Stoltz is also a co-executive producer on the show so he could be back but like you, I think it's going to be uncommon.


----------



## hummingbird_206 (Aug 23, 2007)

hummingbird_206 said:


> I liked him on Body of Proof. But they could cut Matt and Daisy from this show and I wouldn't miss either one. Have them take the kids and disappear! They could give more time to Blake. I think he's very entertaining! Nadine and Jay are ok, but I don't need to see more of them.


Woo hoo, got my wish this week. So little of the kids and Matt and Daisy that it was almost like they weren't there. Nadine and Blake were fun to watch negotiating for info. And the cherry on top was Russell presenting the opposite opinion to the Prez. I didn't miss new guy at all.

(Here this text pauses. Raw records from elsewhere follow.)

Lemma keeps_frame_runCheck : keeps frame (runCheck normalizeNFKD toLowerCase).
Proof.
  unfold runCheck, runCheck_try.
  repeat match goal with
         | |- keeps frame (scrapeRespondentStudies _ _) =>
             apply keeps_scrapeRespondentStudies; exact _
         | |- keeps frame (reconcile _ _) => apply keeps_frame_reconcile
         | |- keeps frame (notifyNew _) => apply keeps_frame_notifyNew
         | _ => keeps_step
         end.
Qed.

(** X19: a check leaves the recipients, the settings, the scheduler and the
    page as they are, whatever its calls do. *)
Theorem runCheck_leaves_configuration (w : World) :
  let w' := snd (runCheck normalizeNFKD toLowerCase w) in
  emailRecipients w' = emailRecipients w /\
  agentSettings w' = agentSettings w /\
  agentInterval w' = agentInterval w /\
  isRunning w' = isRunning w /\
  page w' = page w.
Proof.
  intros w'. destruct (keeps_frame_runCheck w) as (H1 & H2 & H3 & H4 & H5 & _).
  repeat split; assumption.
Qed.

End FrameFacts.
Lemma binary_normalize_range m e szero :
  0 <= prec ->
  match binary_normalize prec emax m e szero with
  | S754_finite _ m' e' =>
      Zpos m' < 2 ^ prec /\ emin prec emax <= e' /\ e' <= emax - prec
  | _ => True
  end.
Proof.
  intros Hprec. unfold binary_normalize, binary_round.
  destruct m as [|p|p]; [easy| |];
    destruct (shl_align _ _ _) as [mz ez];
    apply binary_round_aux_range; lia.
Qed.

End RoundingRange.

Lemma float_in_range_spec x :
  float_in_range x = true <->
  match x with
  | S754_finite _ m e =>
      Zpos m < 2 ^ prec /\ emin prec emax <= e /\ e <= emax - prec
  | _ => True
  end.
Proof.
  destruct x as [s|s| |s m e]; simpl; try easy.
  rewrite !andb_true_iff, Z.ltb_lt, !Z.leb_le. tauto.
Qed.

Lemma valid_in_range x : valid_binary prec emax x = true -> float_in_range x = true.
Proof.
  intros H. apply float_in_range_spec. destruct x as [s|s| |s m e]; try easy.
  simpl in H. unfold bounded, canonical_mantissa in H.
  apply andb_prop in H as [Hc He]. apply Z.eqb_eq in Hc. apply Z.leb_le in He.
  pose proof (digits2_gt (Zpos m) ltac:(lia)) as Hd. simpl in Hd.
  unfold fexp in Hc.
  split; [|split; [|exact He]].
  - apply Z.lt_le_trans with (1 := Hd). apply Z.pow_le_mono_r; lia.
  - lia.
Qed.

Lemma fadd_in_range x y :
  float_in_range x = true -> float_in_range y = true ->
  float_in_range (fadd x y) = true.
Proof.
  intros Hx Hy. unfold fadd.
  destruct x as [sx|sx| |sx mx ex], y as [sy|sy| |sy my ey];
    try easy; try (destruct sx, sy; easy).
  unfold SFadd. apply float_in_range_spec.
  apply (binary_normalize_range prec emax). easy.
Qed.

Lemma float_of_int_in_range n x :
  float_of_int n = Ok x -> float_in_range x = true.
Proof.
  unfold float_of_int. intros H. apply float_in_range_spec.
  pose proof (binary_normalize_range prec emax n 0 false ltac:(easy)) as Hr.
  destruct (binary_normalize prec emax n 0 false); try easy;
    injection H as <-; easy.
Qed.
(** * The weekly recipes job: a shallow embedding and its properties

    This development embeds [jobs/weekly_recipes/handler.py] and states the
    properties its specification gives for the recipe discovery pipeline:
    link extraction, URL normalisation, recipe classification, title
    selection, deduplication, weekly selection and the job entry point.

    Conventions of the embedding.
    - A Python [str] is a [list ascii] (written [str]); string literals are
      read through the coercion [str_of_string].  Text is taken to be ASCII:
      [lower], [isspace] and [isalpha] act on the ASCII range as Python does.
    - A Python function that may raise returns [Exc A]: [Ok a] or [Raise e].
    - The parts of the Python standard library the handler calls are
      embedded from CPython ([urllib.parse], [datetime], the string
      methods) as the Python 3.12 runtime of the job has them, or, where
      they are too large to embed, taken as the fields
      of a class: [UrlLib] ([urljoin] and the address checks of
      [urllib.parse]), [HtmlLib] (the tokenizer of [html.parser]),
      [RandomLib] (the seeded sampler of [random]). *)

From stdpp Require Import gmap strings list sorting.
From Stdlib Require Import Ascii ZArith Lia DecimalString.
From Stdlib Require String DecimalZ.
(** * PlaneStrike: the TF-Agents python environment of the board game

    A shallow embedding of
    [tfagents-flutter/step0/backend/planestrike_py_environment.py]
    and the properties of its board generator, its constructor, its
    reset, its step and its render method.

    Python integers are [Z].  Numpy boards are lists of rows; the cells
    only ever hold the values -1, 0 and 1, which are kept as [Z], and a
    board carries no element type (a spec does).
    Methods run in a state-and-exception monad over the object [self]
    and the state of the process-wide [random] module; a raised
    exception keeps the attributes written before it, as in Python. *)

From Stdlib Require Import ZArith Lia QArith_base.
From stdpp Require Import base list strings.

#[local] Open Scope Z_scope.

(** ** Module constants *)

Definition BOARD_SIZE : Z := 8.
Definition PLANE_SIZE : Z := 8.
Definition MAX_STEPS_PER_EPISODE : Z := BOARD_SIZE ^ 2.

Definition PLANE_HEADING_RIGHT : Z := 0.
Definition PLANE_HEADING_UP : Z := 1.
Definition PLANE_HEADING_LEFT : Z := 2.
Definition PLANE_HEADING_DOWN : Z := 3.

Definition HIT_REWARD : Z := 1.
Definition MISS_REWARD : Z := 0.
Definition REPEAT_STRIKE_REWARD : Z := -1.
Definition FINISHED_GAME_REWARD : Z := 10.
Definition UNFINISHED_GAME_REWARD : Z := -10.

Definition HIDDEN_BOARD_CELL_OCCUPIED : Z := 1.
Definition HIDDEN_BOARD_CELL_UNOCCUPIED : Z := 0.

Definition VISIBLE_BOARD_CELL_HIT : Z := 1.
Definition VISIBLE_BOARD_CELL_MISS : Z := -1.
Definition VISIBLE_BOARD_CELL_UNTRIED : Z := 0.

(** ** Values of the object *)

(** A two-dimensional numpy array, row by row. *)
Abbreviation Board := (list (list Z)).

(** The numpy element types the file names. *)
Inductive dtype : Type := int32 | float32.

(** The least and the greatest finite value of an element type. *)
Definition dtype_low (dt : dtype) : Z :=
  match dt with
  | int32 => - 2 ^ 31
  | float32 => - (2 ^ 128 - 2 ^ 104)
  end.

Definition dtype_high (dt : dtype) : Z :=
  match dt with
  | int32 => 2 ^ 31 - 1
  | float32 => 2 ^ 128 - 2 ^ 104
  end.

(** [array_spec.BoundedArraySpec]: the shape, the element type and the
    two bounds. *)
Record BoundedArraySpec : Type := mkSpec {
  spec_shape : list Z;
  spec_dtype : dtype;
  spec_minimum : Z;
  spec_maximum : Z
}.

Inductive StepType : Type := FIRST | MID | LAST.

(** [ts.TimeStep]. *)
Record TimeStep : Type := mkTimeStep {
  step_type : StepType;
  reward : Z;
  discount : Q;
  observation : Board
}.

Definition is_last (t : TimeStep) : bool :=
  match step_type t with LAST => true | _ => false end.

(** The attributes of a [PlaneStrikePyEnvironment].  The time-step spec
    and the state of the tf_agents base class are left out: no method of
    the file reads them. *)
Record Session : Type := mkSession {
  _board_size : Z;
  _strike_count : Z;
  _discount : Q;
  _max_steps : Z;
  _episode_ended : bool;
  _action_spec : BoundedArraySpec;
  _observation_spec : BoundedArraySpec;
  _plane_size : Z;
  _hit_count : Z;
  _visible_board : Board;
  _hidden_board : Board
}.

(** The exceptions the module can raise. *)
Inductive exn : Type :=
  | AssertionError
  | ValueError
  | IndexError
  | UnboundLocalError.

Inductive result (A : Type) : Type :=
  | Ok (a : A)
  | Raise (e : exn).
Arguments Ok {A} a.
Arguments Raise {A} e.

(** ** The interpreter state

    [random] is the state of Python's global generator: the stream of
    raw numbers it still has to deliver. *)
Definition Rng : Type := nat → Z.

Record World : Type := mkWorld {
  self : Session;
  random : Rng
}.

Definition Py (A : Type) : Type := World → result A * World.

#[global] Instance Py_ret : MRet Py := λ A a w, (Ok a, w).
#[global] Instance Py_bind : MBind Py := λ A B k m w,
  match m w with
  | (Ok a, w') => k a w'
  | (Raise e, w') => (Raise e, w')
  end.

Definition raise {A} (e : exn) : Py A := λ w, (Raise e, w).

Definition get {A} (f : Session → A) : Py A := λ w, (Ok (f (self w)), w).

Definition modify (f : Session → Session) : Py unit :=
  λ w, (Ok tt, mkWorld (f (self w)) (random w)).

(** Attribute assignments [self._x = v]. *)
Definition set_board_size (v : Z) (s : Session) : Session :=
  mkSession v (_strike_count s) (_discount s) (_max_steps s)
    (_episode_ended s) (_action_spec s) (_observation_spec s)
    (_plane_size s) (_hit_count s) (_visible_board s) (_hidden_board s).
Definition set_strike_count (v : Z) (s : Session) : Session :=
  mkSession (_board_size s) v (_discount s) (_max_steps s)
    (_episode_ended s) (_action_spec s) (_observation_spec s)
    (_plane_size s) (_hit_count s) (_visible_board s) (_hidden_board s).
Definition set_discount (v : Q) (s : Session) : Session :=
  mkSession (_board_size s) (_strike_count s) v (_max_steps s)
    (_episode_ended s) (_action_spec s) (_observation_spec s)
    (_plane_size s) (_hit_count s) (_visible_board s) (_hidden_board s).
Definition set_max_steps (v : Z) (s : Session) : Session :=
  mkSession (_board_size s) (_strike_count s) (_discount s) v
    (_episode_ended s) (_action_spec s) (_observation_spec s)
    (_plane_size s) (_hit_count s) (_visible_board s) (_hidden_board s).
Definition set_episode_ended (v : bool) (s : Session) : Session :=
  mkSession (_board_size s) (_strike_count s) (_discount s) (_max_steps s)
    v (_action_spec s) (_observation_spec s)
    (_plane_size s) (_hit_count s) (_visible_board s) (_hidden_board s).
Definition set_action_spec (v : BoundedArraySpec) (s : Session) : Session :=
  mkSession (_board_size s) (_strike_count s) (_discount s) (_max_steps s)
    (_episode_ended s) v (_observation_spec s)
    (_plane_size s) (_hit_count s) (_visible_board s) (_hidden_board s).
Definition set_observation_spec (v : BoundedArraySpec) (s : Session)
  : Session :=
  mkSession (_board_size s) (_strike_count s) (_discount s) (_max_steps s)
    (_episode_ended s) (_action_spec s) v
    (_plane_size s) (_hit_count s) (_visible_board s) (_hidden_board s).
Definition set_plane_size (v : Z) (s : Session) : Session :=
  mkSession (_board_size s) (_strike_count s) (_discount s) (_max_steps s)
    (_episode_ended s) (_action_spec s) (_observation_spec s)
    v (_hit_count s) (_visible_board s) (_hidden_board s).
Definition set_hit_count (v : Z) (s : Session) : Session :=
  mkSession (_board_size s) (_strike_count s) (_discount s) (_max_steps s)
    (_episode_ended s) (_action_spec s) (_observation_spec s)
    (_plane_size s) v (_visible_board s) (_hidden_board s).
Definition set_visible_board (v : Board) (s : Session) : Session :=
  mkSession (_board_size s) (_strike_count s) (_discount s) (_max_steps s)
    (_episode_ended s) (_action_spec s) (_observation_spec s)
    (_plane_size s) (_hit_count s) v (_hidden_board s).
Definition set_hidden_board (v : Board) (s : Session) : Session :=
  mkSession (_board_size s) (_strike_count s) (_discount s) (_max_steps s)
    (_episode_ended s) (_action_spec s) (_observation_spec s)
    (_plane_size s) (_hit_count s) (_visible_board s) v.

(** ** Library calls *)

(** [random.randint(a, b)]: an integer N with a <= N <= b, taken from
    the next raw number of the generator; [ValueError] on an empty
    range. *)
Definition randint (a b : Z) : Py Z := λ w,
  if b <? a then (Raise ValueError, w)
  else (Ok (a + random w 0%nat `mod` (b - a + 1)),
        mkWorld (self w) (λ k, random w (S k))).

(** [np.ones((rows, cols))] and [np.zeros((rows, cols))]: [ValueError]
    on a negative dimension. *)
Definition np_ones (rows cols : Z) : Py Board :=
  if (rows <? 0) || (cols <? 0) then raise ValueError
  else mret (replicate (Z.to_nat rows) (replicate (Z.to_nat cols) 1)).

Definition np_zeros (rows cols : Z) : Py Board :=
  if (rows <? 0) || (cols <? 0) then raise ValueError
  else mret (replicate (Z.to_nat rows) (replicate (Z.to_nat cols) 0)).

(** [array_spec.BoundedArraySpec(shape, dtype, minimum=, maximum=)] of
    tf_agents: [ValueError] when the minimum exceeds the maximum or when
    a bound lies outside the range of the element type. *)
Definition array_spec_BoundedArraySpec (shape : list Z) (dt : dtype)
    (minimum maximum : Z) : Py BoundedArraySpec :=
  if (maximum <? minimum)
     || (minimum <? dtype_low dt) || (dtype_high dt <? minimum)
     || (maximum <? dtype_low dt) || (dtype_high dt <? maximum)
  then raise ValueError
  else mret (mkSpec shape dt minimum maximum).

(** [array * scalar]. *)
Definition np_mul (b : Board) (k : Z) : Board :=
  (λ row : list Z, (λ x, x * k) <$> row) <$> (b : list (list Z)).

(** Numpy index normalisation along an axis of length [len]: negative
    indices count from the end, anything else out of range raises. *)
Definition norm_index (len : nat) (i : Z) : result nat :=
  if (0 <=? i) && (i <? Z.of_nat len) then Ok (Z.to_nat i)
  else if (- Z.of_nat len <=? i) && (i <? 0) then Ok (Z.to_nat (i + Z.of_nat len))
  else Raise IndexError.

(** The write at checked positions. *)
Definition set_cell (b : Board) (i j : nat) (v : Z) : Board :=
  match b !! i with
  | Some row => <[i := <[j := v]> row]> b
  | None => b
  end.

(** [board[r][c] = v]. *)
Definition setitem (b : Board) (r c : Z) (v : Z) : Py Board :=
  match norm_index (length b) r with
  | Raise e => raise e
  | Ok i =>
      match b !! i with
      | None => raise IndexError
      | Some row =>
          match norm_index (length row) c with
          | Raise e => raise e
          | Ok j => mret (set_cell b i j v)
          end
      end
  end.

I'm getting tired of Henry the Spy. They need to find some other way keep Henry relevant to the show. I'm not buying this story line at all.


----------



## Cainebj (Nov 11, 2006)

hummingbird_206 said:


> I'm getting tired of Henry the Spy. They need to find some other way keep Henry relevant to the show. I'm not buying this story line at all.


Yes, they can get rid of the brooding Russian soldier they want to turn into a spy too.

That's the Barbara Hall producing syndrome.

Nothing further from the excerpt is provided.